Curves, straights, turnouts, and maybe crossings. 

Ok, granted, i'm being a little silly, but without some more information on exactly what you're doing, I can't be much more specific than that. Give me some dimensions, some indication whether the tracks intersect where they cross, and I might be able to make an educated guess.

Your best bet would be download some trsck planning software and draw it. The software will spit out a materials list. I use AnyRail, which isn't free, but the free demo version would likely handle that layout.

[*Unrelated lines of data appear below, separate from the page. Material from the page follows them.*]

(** * pactl-http: the volume / mute HTTP bridge of r4dio

    A shallow embedding of [homebridge/pactl-http.py] and the properties of
    its request pipeline: the mixer adapter ([run], [get_volume], [get_mute],
    [set_volume], [set_mute]) and the dispatcher [Handler.handle_request].

    Text is a list of code points below 256 ([ascii]): the request path is
    decoded by [http.server] as ISO-8859-1, and the character classes of
    Python ([str.isspace], decimal digits, [str.lower]) are written out for
    that range.  The interpreter's optional cap on the number of digits that
    [int] converts is not part of the model. *)

From Stdlib Require Import List ZArith Lia Bool Ascii String.
From Stdlib Require Import DecimalString DecimalPos.
Import ListNotations.

Definition str := list ascii.
Coercion list_ascii_of_string : string >-> list.

Open Scope string_scope.
Open Scope list_scope.
Open Scope Z_scope.

(** ** Python's character classes on code points 0..255 *)

Module Py.

Definition ord (c : ascii) : N := N_of_ascii c.

(** [Py_UNICODE_ISSPACE]: what [str.strip], [str.split] and the regular
    expression class [\s] call white space. *)
Definition isspace (c : ascii) : bool :=
  let n := ord c in
  ((9 <=? n) && (n <=? 13) || (28 <=? n) && (n <=? 31) || (n =? 32)
   || (n =? 133) || (n =? 160))%N.

(** [Py_UNICODE_ISDECIMAL]: the class [\d], and the digits [int] accepts. *)
Definition isdecimal (c : ascii) : bool :=
  let n := ord c in ((48 <=? n) && (n <=? 57))%N.

Definition digit_value (c : ascii) : Z := Z.of_N (ord c) - 48.

(** [str.lower] on one code point. *)
Definition lower_char (c : ascii) : ascii :=
  let n := ord c in
  if ((65 <=? n) && (n <=? 90)
      || (192 <=? n) && (n <=? 222) && negb (n =? 215))%N
  then ascii_of_N (n + 32) else c.

Definition lower (s : str) : str := map lower_char s.

(** ** String operations used by the server *)

Definition char_eqb (a b : ascii) : bool := Ascii.eqb a b.

Fixpoint str_eqb (a b : str) : bool :=
  match a, b with
  | [], [] => true
  | x :: a', y :: b' => char_eqb x y && str_eqb a' b'
  | _, _ => false
  end.

(** [s.startswith(p)] *)
Fixpoint startswith (p s : str) : bool :=
  match p, s with
  | [], _ => true
  | x :: p', y :: s' => char_eqb x y && startswith p' s'
  | _ :: _, [] => false
  end.

(** [needle in s] for strings: the needle starts at some position of [s]. *)
Fixpoint contains (needle s : str) : bool :=
  startswith needle s ||
  match s with
  | [] => false
  | _ :: s' => contains needle s'
  end.

(** [s.lstrip(chars)], [s.rstrip(chars)] and [s.strip()] with the set of
    characters to drop given as a predicate. *)
Fixpoint lstrip_by (p : ascii -> bool) (s : str) : str :=
  match s with
  | [] => []
  | c :: s' => if p c then lstrip_by p s' else s
  end.

Fixpoint rstrip_by (p : ascii -> bool) (s : str) : str :=
  match s with
  | [] => []
  | c :: s' =>
      match rstrip_by p s' with
      | [] => if p c then [] else [c]
      | r => c :: r
      end
  end.

Definition strip (s : str) : str := lstrip_by isspace (rstrip_by isspace s).

Definition rstrip (chars s : str) : str :=
  rstrip_by (fun c => existsb (char_eqb c) chars) s.

(** [s.split(sep)] for a one-character separator: never the empty list. *)
Fixpoint split (sep : ascii) (s : str) : list str :=
  match s with
  | [] => [[]]
  | c :: s' =>
      if char_eqb c sep then [] :: split sep s'
      else match split sep s' with
           | [] => [[c]]
           | h :: t => (c :: h) :: t
           end
  end.

(** [l[-1]] on the result of [split]. *)
Definition last_item (l : list str) : str := last l [].

(** [sep.join(l)] *)
Fixpoint join (sep : str) (l : list str) : str :=
  match l with
  | [] => []
  | [x] => x
  | x :: l' => x ++ sep ++ join sep l'
  end.

Definition newline : ascii := ascii_of_N 10.

(** [str(n)] for an integer. *)
Definition str_of_int (n : Z) : str :=
  list_ascii_of_string (NilZero.string_of_int (Z.to_int n)).

(** ** [int(s)] for a string, base 10

    White space around the literal is dropped, one sign is allowed, and the
    digits may be grouped by single underscores that stand between two
    digits. *)
Fixpoint int_digits (prev_underscore : bool) (acc : Z) (s : str) : option Z :=
  match s with
  | [] => if prev_underscore then None else Some acc
  | c :: s' =>
      if isdecimal c then int_digits false (10 * acc + digit_value c) s'
      else if char_eqb c "_" then
             if prev_underscore then None else int_digits true acc s'
           else None
  end.

Definition int_unsigned (s : str) : option Z :=
  match s with
  | c :: _ => if isdecimal c then int_digits false 0 s else None
  | [] => None
  end.

Definition int (s : str) : option Z :=
  match strip s with
  | "+"%char :: r => int_unsigned r
  | "-"%char :: r => option_map Z.opp (int_unsigned r)
  | t => int_unsigned t
  end.

End Py.

(** ** The regular expressions the server uses

    Python's [re] matches by backtracking: a pattern is tried at each start
    position from the left, and a repetition is greedy, giving characters
    back one at a time when the rest of the pattern fails.  The patterns of
    this program are sequences of character classes, each taken once or
    repeated. *)

Module Re.

Inductive quantifier := Once | Star | Plus.

Record atom := Atom {
  accepts : ascii -> bool;
  quant : quantifier;
  captured : bool
}.

Definition pattern := list atom.

Definition literal (c : ascii) : atom := Atom (Py.char_eqb c) Once false.

(** Greedy repetition of a class: take one more character when possible,
    and fall back to what was taken so far when the continuation fails. *)
Fixpoint greedy {R : Type} (cls : ascii -> bool) (k : str -> str -> option R)
         (taken s : str) : option R :=
  match s with
  | c :: s' =>
      if cls c then
        match greedy cls k (taken ++ [c]) s' with
        | Some r => Some r
        | None => k taken s
        end
      else k taken s
  | [] => k taken s
  end.

(** [match_here p s]: the groups captured when [p] matches a prefix of [s]. *)
Fixpoint match_here (p : pattern) (s : str) : option (list str) :=
  match p with
  | [] => Some []
  | a :: p' =>
      let k (taken rest : str) :=
        option_map (fun gs => if captured a then taken :: gs else gs)
                   (match_here p' rest) in
      match quant a with
      | Once =>
          match s with
          | c :: s' => if accepts a c then k [c] s' else None
          | [] => None
          end
      | Star => greedy (accepts a) k [] s
      | Plus =>
          match s with
          | c :: s' => if accepts a c then greedy (accepts a) k [c] s' else None
          | [] => None
          end
      end
  end.

(** [re.search(p, s)]: the leftmost match. *)
Fixpoint search (p : pattern) (s : str) : option (list str) :=
  match match_here p s with
  | Some gs => Some gs
  | None =>
      match s with
      | [] => None
      | _ :: s' => search p s'
      end
  end.

(** [m.group(n)] for [n >= 1]. *)
Definition group (gs : list str) (n : nat) : str := nth (n - 1)%nat gs [].

End Re.

(** [r"/\s*(\d+)%"] *)
Definition volume_re : Re.pattern :=
  [ Re.literal "/";
    Re.Atom Py.isspace Re.Star false;
    Re.Atom Py.isdecimal Re.Plus true;
    Re.literal "%" ].

(** ** JSON bodies: [json.dumps(obj, separators=(",", ":"))] *)

Module Json.

Inductive value :=
| JInt (n : Z)
| JBool (b : bool)
| JStr (s : str).

(** A dict literal, in insertion order. *)
Definition object := list (str * value).

Definition quote : ascii := ascii_of_N 34.
Definition backslash : ascii := ascii_of_N 92.

Definition hex_digit (n : N) : ascii :=
  nth (N.to_nat n) (list_ascii_of_string "0123456789abcdef") "0"%char.

(** One character of a string under [ensure_ascii]: the short escapes, and
    [\u00xx] for everything outside the printable range. *)
Definition escape_char (c : ascii) : str :=
  let n := Py.ord c in
  if (n =? 34)%N then [backslash; quote]
  else if (n =? 92)%N then [backslash; backslash]
  else if (n =? 8)%N then [backslash; "b"%char]
  else if (n =? 12)%N then [backslash; "f"%char]
  else if (n =? 10)%N then [backslash; "n"%char]
  else if (n =? 13)%N then [backslash; "r"%char]
  else if (n =? 9)%N then [backslash; "t"%char]
  else if ((32 <=? n) && (n <=? 126))%N then [c]
  else [backslash; "u"%char; "0"%char; "0"%char;
        hex_digit (n / 16)%N; hex_digit (n mod 16)%N].

Definition dumps_str (s : str) : str :=
  [quote] ++ flat_map escape_char s ++ [quote].

Definition dumps_value (v : value) : str :=
  match v with
  | JInt n => Py.str_of_int n
  | JBool true => "true"
  | JBool false => "false"
  | JStr s => dumps_str s
  end.

Definition dumps (o : object) : str :=
  "{" ++ Py.join "," (map (fun kv => dumps_str (fst kv) ++ ":" ++ dumps_value (snd kv)) o)
      ++ "}".

End Json.

(** ** Responses, subprocess results, exceptions *)

Record response := Response {
  status : Z;
  headers : list (str * str);
  body : str
}.

(** What [Handler.send_json(code, obj)] writes: the status, the two headers
    the handler sets itself, and the encoded body. *)
Definition json_response (code : Z) (obj : Json.object) : response :=
  let b := Json.dumps obj in
  Response code
           [ ("Content-Type" : str, "application/json" : str);
             ("Content-Length" : str, Py.str_of_int (Z.of_nat (List.length b))) ]
           b.

(** How [subprocess.run(cmd, capture_output=True, text=True, timeout=5)]
    ends: the process exits, the timeout expires, or the call itself raises
    because the program cannot be started ([msg] is the text of the
    error). *)
Inductive completed :=
| Exited (returncode : Z) (stdout stderr : str)
| TimedOut
| Failed (msg : str).

Inductive exn :=
| RuntimeError (msg : str)
| ValueError (msg : str)
| TimeoutExpired (cmd : list str) (timeout : Z)
| OSError (msg : str).

Inductive result (A : Type) :=
| Ok (a : A)
| Raise (e : exn).
Arguments Ok {A} a.
Arguments Raise {A} e.

(** ** A stand-in for the mixer

    The audio utility is an external program.  [Fake] is a small mixer that
    answers the four [pactl] commands the server issues, in the utility's
    output format; it gives the properties below concrete instances. *)

Module Fake.

Record mixer := Mixer { volume : Z; muted : bool }.

Definition volume_report (v : Z) : str :=
  "Volume: front-left: " ++ Py.str_of_int (v * 65536 / 100) ++ " /  "
    ++ Py.str_of_int v ++ "% / -18.06 dB" ++ [Py.newline].

Definition mute_report (m : bool) : str :=
  "Mute: " ++ (if m then "yes" : str else "no" : str) ++ [Py.newline].

Definition usage : completed := Exited 1 "" "Invalid command".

There are also free programs available. If you're just getting started, and will be tinkering with designs, this is really your best bet, despite the learning curve you will encounter.

If you give me enough information, I can gin it up in my own copy of Anyrail and post the materials list for you.


----------



## laduk (Dec 17, 2016)

ok thanks you
cheers


----------



## gunrunnerjohn (Nov 10, 2010)

I use Anyrail, it's one of the simplest programs to get started with. The free version with 50 track pieces will work for what you're doing, you can always just do it in sections and add up the results.


----------



## sliderule01 (Dec 3, 2016)

I use SCARM - free and very easy to use. It has the libraries that you would need for a parts list. I highly recommend it.


----------



## Guest (Dec 20, 2016)

I did this in Railmodeller Pro, a track planning program for Macs. It will just fit on a 4.5' x 8.5' table though a 5x9 would be better.









This is the list of track sections needed:

001	6-12018*	036 Manual Right Switch 45 degrees (with 1/4 Curve)	Lionel	$44.99	1
002	6-12017*	036 Manual Left Switch 45 degrees (with 1/4 Curve)	Lionel	$44.99	1
003	6-12014	Straight Track (10")	Lionel	$4.79	9
004	6-12015	Curved Track 036 (45° Section)	Lionel	$4.79	14
005	6-12019	90 Degree Crossover (6")	Lionel	$22.99	1
006	6-12024	Half Straight Track (5")	Lionel	$4.59	5
007	6-12051	45 Degree Crossover (10")	Lionel	$23.89	1
008	6-12026	Straight track (1 3/4")	Lionel	$4.59	8
009	6-12073	Straight track (1 3/8")	Lionel	$4.59	5
010	6-12025	Straight Track (4 1/2")	Lionel	$4.59	2
011	6-12022	Half Curved Track 036 (22.5° Section)	Lionel	$4.59	2

I used manual switches but remote control could be substituted and probably would be better.


----------